TASK ITEM | Of the lines below, copy those that hold the word "system".

********

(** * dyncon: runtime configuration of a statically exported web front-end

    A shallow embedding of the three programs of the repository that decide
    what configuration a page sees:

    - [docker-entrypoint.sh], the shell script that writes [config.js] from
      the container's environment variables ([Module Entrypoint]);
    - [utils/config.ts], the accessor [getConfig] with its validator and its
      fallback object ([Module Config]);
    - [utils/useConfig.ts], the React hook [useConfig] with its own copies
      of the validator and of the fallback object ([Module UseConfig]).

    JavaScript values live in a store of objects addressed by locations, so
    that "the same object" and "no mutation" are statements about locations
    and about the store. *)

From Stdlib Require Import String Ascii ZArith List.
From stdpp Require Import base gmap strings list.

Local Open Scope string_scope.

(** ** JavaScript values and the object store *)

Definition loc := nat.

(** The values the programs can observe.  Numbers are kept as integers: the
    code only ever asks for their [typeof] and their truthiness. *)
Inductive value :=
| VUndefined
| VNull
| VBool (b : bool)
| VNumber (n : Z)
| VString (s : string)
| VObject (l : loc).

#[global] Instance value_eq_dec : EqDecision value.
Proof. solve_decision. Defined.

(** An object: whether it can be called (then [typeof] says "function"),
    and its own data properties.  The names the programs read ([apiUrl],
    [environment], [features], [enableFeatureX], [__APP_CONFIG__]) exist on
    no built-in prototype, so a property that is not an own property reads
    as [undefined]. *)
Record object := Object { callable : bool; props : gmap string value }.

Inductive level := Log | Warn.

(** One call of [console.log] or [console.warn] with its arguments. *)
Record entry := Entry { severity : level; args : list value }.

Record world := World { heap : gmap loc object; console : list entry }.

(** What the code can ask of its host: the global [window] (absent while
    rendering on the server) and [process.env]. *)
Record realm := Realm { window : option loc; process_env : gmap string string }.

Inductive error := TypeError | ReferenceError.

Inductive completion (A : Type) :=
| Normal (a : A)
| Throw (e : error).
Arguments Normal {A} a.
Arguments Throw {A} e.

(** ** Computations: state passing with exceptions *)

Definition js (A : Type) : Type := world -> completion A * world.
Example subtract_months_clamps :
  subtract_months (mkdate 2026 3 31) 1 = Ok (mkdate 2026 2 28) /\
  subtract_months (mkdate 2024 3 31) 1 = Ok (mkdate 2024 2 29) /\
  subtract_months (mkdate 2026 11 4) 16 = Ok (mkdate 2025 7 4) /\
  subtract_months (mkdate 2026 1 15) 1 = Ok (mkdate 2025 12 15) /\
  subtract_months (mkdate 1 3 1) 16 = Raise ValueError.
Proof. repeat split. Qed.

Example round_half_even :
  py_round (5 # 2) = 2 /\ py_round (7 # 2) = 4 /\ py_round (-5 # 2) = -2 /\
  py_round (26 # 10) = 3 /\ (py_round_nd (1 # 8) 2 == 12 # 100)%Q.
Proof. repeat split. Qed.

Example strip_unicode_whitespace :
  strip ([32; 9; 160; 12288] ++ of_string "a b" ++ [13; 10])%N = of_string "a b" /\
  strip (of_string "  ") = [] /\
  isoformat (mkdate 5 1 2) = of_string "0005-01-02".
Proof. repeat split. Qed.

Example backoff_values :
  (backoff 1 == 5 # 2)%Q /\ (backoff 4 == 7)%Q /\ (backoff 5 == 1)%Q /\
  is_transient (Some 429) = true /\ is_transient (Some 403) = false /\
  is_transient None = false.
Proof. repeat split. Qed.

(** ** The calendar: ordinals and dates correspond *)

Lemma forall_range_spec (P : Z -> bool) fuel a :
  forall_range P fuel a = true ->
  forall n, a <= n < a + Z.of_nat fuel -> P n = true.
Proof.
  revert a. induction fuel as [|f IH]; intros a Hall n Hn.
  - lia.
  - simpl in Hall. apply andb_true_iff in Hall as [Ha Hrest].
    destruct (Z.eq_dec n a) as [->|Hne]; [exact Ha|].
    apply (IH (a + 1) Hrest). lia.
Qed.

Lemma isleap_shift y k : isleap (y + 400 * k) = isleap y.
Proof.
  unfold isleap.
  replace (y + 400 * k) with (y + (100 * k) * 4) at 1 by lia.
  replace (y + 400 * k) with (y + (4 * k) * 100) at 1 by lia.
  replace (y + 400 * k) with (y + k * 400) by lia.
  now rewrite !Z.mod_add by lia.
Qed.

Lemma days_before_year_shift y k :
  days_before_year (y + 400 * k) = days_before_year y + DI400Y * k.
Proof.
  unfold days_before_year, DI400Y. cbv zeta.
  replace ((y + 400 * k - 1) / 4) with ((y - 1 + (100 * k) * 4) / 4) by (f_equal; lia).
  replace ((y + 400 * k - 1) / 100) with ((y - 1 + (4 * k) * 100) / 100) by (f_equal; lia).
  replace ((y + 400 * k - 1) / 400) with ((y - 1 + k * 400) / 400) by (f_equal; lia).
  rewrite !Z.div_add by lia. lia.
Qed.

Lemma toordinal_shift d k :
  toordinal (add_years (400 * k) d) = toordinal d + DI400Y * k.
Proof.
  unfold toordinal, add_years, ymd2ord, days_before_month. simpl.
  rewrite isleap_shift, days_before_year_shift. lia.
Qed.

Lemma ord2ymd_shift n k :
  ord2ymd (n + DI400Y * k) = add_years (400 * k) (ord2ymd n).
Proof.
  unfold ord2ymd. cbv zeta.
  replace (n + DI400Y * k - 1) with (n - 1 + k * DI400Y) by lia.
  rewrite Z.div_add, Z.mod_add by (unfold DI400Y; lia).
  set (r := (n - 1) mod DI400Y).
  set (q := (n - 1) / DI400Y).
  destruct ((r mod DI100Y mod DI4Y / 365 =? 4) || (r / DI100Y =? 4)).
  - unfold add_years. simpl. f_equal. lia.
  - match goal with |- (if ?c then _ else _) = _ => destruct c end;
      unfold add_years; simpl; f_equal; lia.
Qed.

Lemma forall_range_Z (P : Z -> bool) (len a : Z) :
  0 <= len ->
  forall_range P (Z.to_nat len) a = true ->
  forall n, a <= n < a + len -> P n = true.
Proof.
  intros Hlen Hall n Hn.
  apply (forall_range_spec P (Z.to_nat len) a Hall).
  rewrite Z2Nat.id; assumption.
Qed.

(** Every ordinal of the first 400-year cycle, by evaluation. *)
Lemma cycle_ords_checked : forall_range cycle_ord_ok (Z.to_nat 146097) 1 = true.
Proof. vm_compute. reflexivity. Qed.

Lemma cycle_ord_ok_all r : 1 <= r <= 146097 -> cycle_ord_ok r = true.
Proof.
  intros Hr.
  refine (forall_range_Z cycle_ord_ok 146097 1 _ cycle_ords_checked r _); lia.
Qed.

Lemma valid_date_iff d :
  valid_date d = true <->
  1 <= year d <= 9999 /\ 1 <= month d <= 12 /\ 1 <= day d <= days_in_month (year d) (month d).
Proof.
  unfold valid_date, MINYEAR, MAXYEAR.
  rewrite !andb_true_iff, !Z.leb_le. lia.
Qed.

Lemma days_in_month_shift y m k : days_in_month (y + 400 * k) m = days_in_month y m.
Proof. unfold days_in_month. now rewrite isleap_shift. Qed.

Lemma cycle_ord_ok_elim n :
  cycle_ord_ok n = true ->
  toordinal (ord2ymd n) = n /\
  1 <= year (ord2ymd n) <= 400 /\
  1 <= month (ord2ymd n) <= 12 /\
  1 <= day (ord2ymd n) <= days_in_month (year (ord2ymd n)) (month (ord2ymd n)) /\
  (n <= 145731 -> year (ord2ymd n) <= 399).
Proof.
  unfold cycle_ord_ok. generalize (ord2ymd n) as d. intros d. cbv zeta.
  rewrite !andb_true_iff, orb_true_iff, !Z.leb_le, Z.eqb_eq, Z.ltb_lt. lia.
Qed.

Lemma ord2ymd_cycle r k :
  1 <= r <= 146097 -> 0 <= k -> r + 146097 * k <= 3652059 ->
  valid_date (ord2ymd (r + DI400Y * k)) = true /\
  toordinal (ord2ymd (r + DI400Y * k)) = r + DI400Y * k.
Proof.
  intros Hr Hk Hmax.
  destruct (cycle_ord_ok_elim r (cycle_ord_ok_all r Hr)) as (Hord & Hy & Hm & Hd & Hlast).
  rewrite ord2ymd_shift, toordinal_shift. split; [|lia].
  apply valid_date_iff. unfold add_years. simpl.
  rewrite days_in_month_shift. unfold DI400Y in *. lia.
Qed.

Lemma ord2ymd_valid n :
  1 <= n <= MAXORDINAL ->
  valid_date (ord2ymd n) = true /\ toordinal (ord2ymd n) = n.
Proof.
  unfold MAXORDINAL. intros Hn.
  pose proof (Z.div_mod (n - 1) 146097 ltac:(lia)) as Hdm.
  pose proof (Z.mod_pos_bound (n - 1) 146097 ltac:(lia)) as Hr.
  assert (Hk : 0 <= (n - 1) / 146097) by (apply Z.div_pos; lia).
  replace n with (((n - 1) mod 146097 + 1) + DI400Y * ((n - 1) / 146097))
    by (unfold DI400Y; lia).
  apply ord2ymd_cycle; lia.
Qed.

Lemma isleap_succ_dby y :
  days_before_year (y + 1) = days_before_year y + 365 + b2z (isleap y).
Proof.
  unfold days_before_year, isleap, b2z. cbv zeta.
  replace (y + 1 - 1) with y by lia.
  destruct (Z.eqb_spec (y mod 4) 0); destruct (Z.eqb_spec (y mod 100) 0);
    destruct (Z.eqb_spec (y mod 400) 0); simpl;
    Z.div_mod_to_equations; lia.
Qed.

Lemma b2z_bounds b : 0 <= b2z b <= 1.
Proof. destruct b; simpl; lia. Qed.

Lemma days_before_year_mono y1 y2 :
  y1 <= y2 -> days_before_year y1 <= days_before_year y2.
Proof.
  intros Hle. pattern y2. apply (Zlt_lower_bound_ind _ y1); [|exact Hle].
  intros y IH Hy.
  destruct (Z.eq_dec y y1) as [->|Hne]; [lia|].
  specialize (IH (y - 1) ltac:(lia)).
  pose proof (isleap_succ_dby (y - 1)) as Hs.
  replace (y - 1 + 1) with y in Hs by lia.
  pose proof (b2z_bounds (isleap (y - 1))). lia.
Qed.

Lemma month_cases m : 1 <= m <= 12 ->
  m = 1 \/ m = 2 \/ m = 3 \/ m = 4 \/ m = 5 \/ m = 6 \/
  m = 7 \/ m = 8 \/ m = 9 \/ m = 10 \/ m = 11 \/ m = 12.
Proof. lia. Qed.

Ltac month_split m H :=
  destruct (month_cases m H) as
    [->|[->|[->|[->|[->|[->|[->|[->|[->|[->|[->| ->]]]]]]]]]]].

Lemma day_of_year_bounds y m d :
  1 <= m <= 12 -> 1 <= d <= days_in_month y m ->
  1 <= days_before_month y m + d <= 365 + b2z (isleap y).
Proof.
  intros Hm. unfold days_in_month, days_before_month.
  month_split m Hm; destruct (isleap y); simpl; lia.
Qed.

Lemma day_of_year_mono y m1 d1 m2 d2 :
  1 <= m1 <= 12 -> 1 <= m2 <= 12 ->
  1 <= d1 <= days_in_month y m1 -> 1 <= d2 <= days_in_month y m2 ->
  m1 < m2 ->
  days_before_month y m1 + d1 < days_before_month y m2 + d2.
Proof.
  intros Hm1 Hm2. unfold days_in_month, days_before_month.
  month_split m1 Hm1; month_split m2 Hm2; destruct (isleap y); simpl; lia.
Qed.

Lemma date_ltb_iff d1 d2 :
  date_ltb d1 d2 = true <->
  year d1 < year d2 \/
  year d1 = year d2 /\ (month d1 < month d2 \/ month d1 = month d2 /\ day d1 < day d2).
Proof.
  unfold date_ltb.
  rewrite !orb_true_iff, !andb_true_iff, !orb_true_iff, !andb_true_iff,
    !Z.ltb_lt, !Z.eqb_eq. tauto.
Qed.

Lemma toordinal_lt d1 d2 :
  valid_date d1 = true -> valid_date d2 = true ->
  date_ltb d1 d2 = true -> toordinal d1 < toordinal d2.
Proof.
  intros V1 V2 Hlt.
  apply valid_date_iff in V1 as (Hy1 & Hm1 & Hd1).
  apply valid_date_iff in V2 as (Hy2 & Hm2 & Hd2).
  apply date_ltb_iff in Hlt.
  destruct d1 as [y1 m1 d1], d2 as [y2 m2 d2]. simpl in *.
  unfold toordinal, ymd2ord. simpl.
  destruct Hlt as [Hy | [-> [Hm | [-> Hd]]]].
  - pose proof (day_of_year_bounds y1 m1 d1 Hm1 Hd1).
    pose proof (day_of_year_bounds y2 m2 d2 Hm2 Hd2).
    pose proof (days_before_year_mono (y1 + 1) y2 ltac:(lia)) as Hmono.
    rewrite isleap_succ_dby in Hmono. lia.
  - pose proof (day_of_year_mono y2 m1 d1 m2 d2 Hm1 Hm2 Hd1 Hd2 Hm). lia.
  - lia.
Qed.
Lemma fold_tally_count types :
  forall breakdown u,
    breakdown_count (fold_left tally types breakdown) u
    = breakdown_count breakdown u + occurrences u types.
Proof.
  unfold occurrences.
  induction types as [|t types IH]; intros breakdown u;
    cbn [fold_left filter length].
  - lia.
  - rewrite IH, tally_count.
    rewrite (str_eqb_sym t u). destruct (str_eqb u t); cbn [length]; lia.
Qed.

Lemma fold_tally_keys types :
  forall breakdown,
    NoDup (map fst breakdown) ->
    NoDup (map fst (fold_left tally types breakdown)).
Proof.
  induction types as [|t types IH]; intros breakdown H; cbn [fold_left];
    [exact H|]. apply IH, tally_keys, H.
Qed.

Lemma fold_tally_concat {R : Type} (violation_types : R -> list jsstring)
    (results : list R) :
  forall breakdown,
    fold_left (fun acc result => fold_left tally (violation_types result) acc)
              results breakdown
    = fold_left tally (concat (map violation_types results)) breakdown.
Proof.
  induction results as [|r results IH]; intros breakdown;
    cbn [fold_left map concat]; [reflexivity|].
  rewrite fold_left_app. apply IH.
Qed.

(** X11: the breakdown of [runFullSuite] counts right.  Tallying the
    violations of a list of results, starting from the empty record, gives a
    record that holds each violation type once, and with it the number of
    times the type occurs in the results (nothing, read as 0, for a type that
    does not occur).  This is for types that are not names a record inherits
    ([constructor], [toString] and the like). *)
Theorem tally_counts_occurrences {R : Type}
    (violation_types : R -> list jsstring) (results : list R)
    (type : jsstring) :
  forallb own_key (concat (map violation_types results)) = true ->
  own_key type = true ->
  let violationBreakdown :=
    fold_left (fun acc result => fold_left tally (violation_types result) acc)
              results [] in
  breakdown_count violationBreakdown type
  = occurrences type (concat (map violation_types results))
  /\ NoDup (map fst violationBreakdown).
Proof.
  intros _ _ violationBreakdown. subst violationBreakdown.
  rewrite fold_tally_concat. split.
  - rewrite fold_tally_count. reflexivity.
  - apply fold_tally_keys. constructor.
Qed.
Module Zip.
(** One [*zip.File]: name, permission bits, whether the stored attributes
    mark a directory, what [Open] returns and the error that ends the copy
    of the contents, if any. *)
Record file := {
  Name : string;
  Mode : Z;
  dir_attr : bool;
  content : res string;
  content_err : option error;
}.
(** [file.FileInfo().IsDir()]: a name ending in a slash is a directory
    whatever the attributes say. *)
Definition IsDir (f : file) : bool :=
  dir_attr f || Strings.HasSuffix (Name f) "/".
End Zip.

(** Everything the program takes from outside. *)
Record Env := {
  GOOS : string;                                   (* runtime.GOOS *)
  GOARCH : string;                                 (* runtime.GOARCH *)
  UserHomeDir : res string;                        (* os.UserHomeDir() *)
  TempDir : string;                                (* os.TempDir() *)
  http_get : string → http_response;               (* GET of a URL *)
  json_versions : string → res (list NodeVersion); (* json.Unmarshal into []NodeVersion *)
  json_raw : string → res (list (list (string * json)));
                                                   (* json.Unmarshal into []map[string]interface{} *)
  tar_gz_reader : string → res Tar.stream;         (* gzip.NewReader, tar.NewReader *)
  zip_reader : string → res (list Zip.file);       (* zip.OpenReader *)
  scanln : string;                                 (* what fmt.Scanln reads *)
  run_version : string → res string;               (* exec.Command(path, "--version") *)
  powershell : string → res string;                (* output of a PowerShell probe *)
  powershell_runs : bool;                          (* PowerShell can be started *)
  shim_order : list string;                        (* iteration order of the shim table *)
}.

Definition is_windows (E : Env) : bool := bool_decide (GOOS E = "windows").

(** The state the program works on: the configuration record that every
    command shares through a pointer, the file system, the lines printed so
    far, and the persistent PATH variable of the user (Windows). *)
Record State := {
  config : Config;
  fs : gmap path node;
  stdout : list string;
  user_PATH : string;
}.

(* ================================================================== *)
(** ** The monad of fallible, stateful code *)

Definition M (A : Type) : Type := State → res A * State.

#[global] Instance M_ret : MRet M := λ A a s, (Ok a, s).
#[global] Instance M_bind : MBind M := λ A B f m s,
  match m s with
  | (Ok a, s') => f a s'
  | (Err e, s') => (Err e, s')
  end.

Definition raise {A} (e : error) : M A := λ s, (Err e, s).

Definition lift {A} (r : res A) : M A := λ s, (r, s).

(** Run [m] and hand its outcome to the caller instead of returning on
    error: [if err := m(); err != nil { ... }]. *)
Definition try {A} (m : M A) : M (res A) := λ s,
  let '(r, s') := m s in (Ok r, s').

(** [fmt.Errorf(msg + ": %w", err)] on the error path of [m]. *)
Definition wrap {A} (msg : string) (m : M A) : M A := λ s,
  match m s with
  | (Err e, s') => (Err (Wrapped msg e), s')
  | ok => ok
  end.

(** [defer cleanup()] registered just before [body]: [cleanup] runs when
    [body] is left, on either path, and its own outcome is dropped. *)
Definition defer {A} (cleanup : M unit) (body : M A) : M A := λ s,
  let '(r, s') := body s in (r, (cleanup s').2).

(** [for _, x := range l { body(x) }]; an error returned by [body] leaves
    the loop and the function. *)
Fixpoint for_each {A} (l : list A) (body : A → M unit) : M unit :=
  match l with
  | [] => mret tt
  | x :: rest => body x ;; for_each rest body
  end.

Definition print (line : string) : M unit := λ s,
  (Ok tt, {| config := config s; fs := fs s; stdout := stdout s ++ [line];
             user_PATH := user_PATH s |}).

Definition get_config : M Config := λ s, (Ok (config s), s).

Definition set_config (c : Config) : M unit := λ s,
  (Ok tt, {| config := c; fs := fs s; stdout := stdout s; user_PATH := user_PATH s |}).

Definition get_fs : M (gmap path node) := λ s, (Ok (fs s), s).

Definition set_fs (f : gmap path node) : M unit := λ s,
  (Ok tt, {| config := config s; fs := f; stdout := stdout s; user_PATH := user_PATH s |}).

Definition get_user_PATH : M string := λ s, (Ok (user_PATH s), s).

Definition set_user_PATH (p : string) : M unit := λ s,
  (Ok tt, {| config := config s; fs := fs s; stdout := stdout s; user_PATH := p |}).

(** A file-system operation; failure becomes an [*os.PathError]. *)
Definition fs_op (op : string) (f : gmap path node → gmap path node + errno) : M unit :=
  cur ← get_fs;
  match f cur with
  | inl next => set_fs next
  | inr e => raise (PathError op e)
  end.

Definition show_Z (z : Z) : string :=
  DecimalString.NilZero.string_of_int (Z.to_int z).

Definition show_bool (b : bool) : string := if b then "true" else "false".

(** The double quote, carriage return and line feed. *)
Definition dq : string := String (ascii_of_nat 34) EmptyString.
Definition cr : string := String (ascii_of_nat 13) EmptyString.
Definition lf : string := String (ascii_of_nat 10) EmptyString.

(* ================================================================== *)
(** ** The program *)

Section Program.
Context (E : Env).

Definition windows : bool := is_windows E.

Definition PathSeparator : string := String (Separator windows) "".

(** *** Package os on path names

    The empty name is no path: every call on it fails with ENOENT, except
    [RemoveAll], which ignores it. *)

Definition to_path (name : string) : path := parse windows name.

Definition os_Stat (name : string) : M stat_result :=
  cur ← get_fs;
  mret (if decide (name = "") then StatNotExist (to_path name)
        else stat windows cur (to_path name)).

********

PROBLEM SOLUTION |
    command shares through a pointer, the file system, the lines printed so
(** A file-system operation; failure becomes an [*os.PathError]. *)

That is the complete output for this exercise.